▸ **Directions**
In the data below, find the lines containing "etrans" and say how many there are, nothing more.

▸ **Records to process**
Lemma scan_step_refl id ph t alloc w :
  synced w -> pool_ok w alloc -> shadow_inv t ph alloc -> scan_step id ph t t alloc w w.
Proof. intros. constructor; try done. by exists alloc. Qed.

Lemma scan_step_trans id ph t1 t2 t3 alloc al w1 w2 w3 :
  scan_step id ph t1 t2 alloc w1 w2 -> alloc ⊆ al -> scan_step id ph t2 t3 al w2 w3 ->
  scan_step id ph t1 t3 alloc w1 w3.
Proof.
  intros [Hs1 F1 _ [G1 G1'] S1 P1] Ha [Hs2 F2 (al' & Ha' & Hk' & Hi') [G2 G2'] S2 P2].
  constructor; [done|by etrans| |split; by etrans| |].
  - exists al'. split_and!; [by etrans|done|done].
  - intros a Hm Hsa. by apply S2, S1.
  - intros x Hx. by rewrite P2, P1.
Qed.

(** Allocating a table page and copying a guest table into it. *)
Lemma copy_table_spec {A} (op : shadow_page_table -> M world (page * shadow_page_table)) n units pool
    t ph alloc address (k : page * shadow_page_table -> M world A) (Q : A -> world -> Prop) w :
  synced w -> valid_id (c_id (w_ctx w)) -> pool_ok w alloc -> shadow_inv t ph alloc ->
  table_ok address n -> 0 <= n -> 8 * n <= units * 4096 ->
  wp (eq Abort) (op t) (alloc_post units t ph alloc w pool) w ->
  (forall a w', scan_step (c_id (w_ctx w)) ph t a.2 alloc w w' -> a.1 ∈ pool a.2 -> page_ok a.1 ->
     (forall i, 0 <= i < n -> safe_at (c_id (w_ctx w)) (mem w') (address_ a.1 + 8 * i)) ->
     wp (eq Abort) (k a) Q w') ->
  wp (eq Abort) (let! a := op t in for_ (Z.to_nat n) 0 (shadow_entry address a.1) ;;; k a) Q w.
Proof.
  intros Hs Hid Hk Hi Ht Hn Hu Hop Hkont. apply wp_bind. eapply wp_mono; [exact Hop|].
  intros a w1 (al & Ha & Hk1 & Hi1 & Hg & Hin & Hal & Hua & Hne & _ & _ & Hs1 & F1 & M1).
  pose proof (block_page_ok _ _ _ Hk1 Hal) as Hp. apply wp_bind, wp_no_error.
  assert (Hc1 : w_ctx w1 = w_ctx w) by apply F1.
  eapply wp_mono; [apply (shadow_entries_spec address n);
    [done|by rewrite Hc1|done|done|done|unfold page_size; lia]|].
  rewrite Hc1. intros [] w2 (Hs2 & F2 & S2 & A2 & O2). destruct (pmem_pool_frame _ _ F2) as [F2' V2].
  apply Hkont; [|done|done|done]. constructor.
  - done.
  - by etrans.
  - exists al. split_and!; [done|by apply (pool_ok_same w1)|done].
  - done.
  - intros b Hb Hsb. apply A2; [done|]. apply (safe_at_ext _ (mem w)); [|done]. intros x _. apply M1.
  - intros x Hx. rewrite O2, M1; [done|].
    apply (alloc_disjoint _ _ ph a.1 x (pk_inv _ _ Hk1)); [|done|done|done]. apply (si_phys _ _ _ Hi1).
Qed.

(** The large half of a directory entry, and then the small half. *)
Definition large_ok (id : Z) (m : memory) (t : shadow_page_table) (d : page_directory) : Prop :=
  large_page_table_present d = true -> exists p, p ∈ sh_large_pool t
     /\ Z.shiftl (large_page_table_address d) 12 = address_ p
     /\ forall i, 0 <= i < large_size_count d -> safe_at id m (address_ p + 8 * i).
Definition small_ok (id : Z) (m : memory) (t : shadow_page_table) (d : page_directory) : Prop :=
  small_page_table_present d = true -> exists p, p ∈ sh_small_pool t
     /\ Z.shiftl (small_page_table_address d) 12 = address_ p
     /\ forall i, 0 <= i < kSMALL_PAGE_COUNT -> safe_at id m (address_ p + 8 * i).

▸ **Answer to this exercise**
3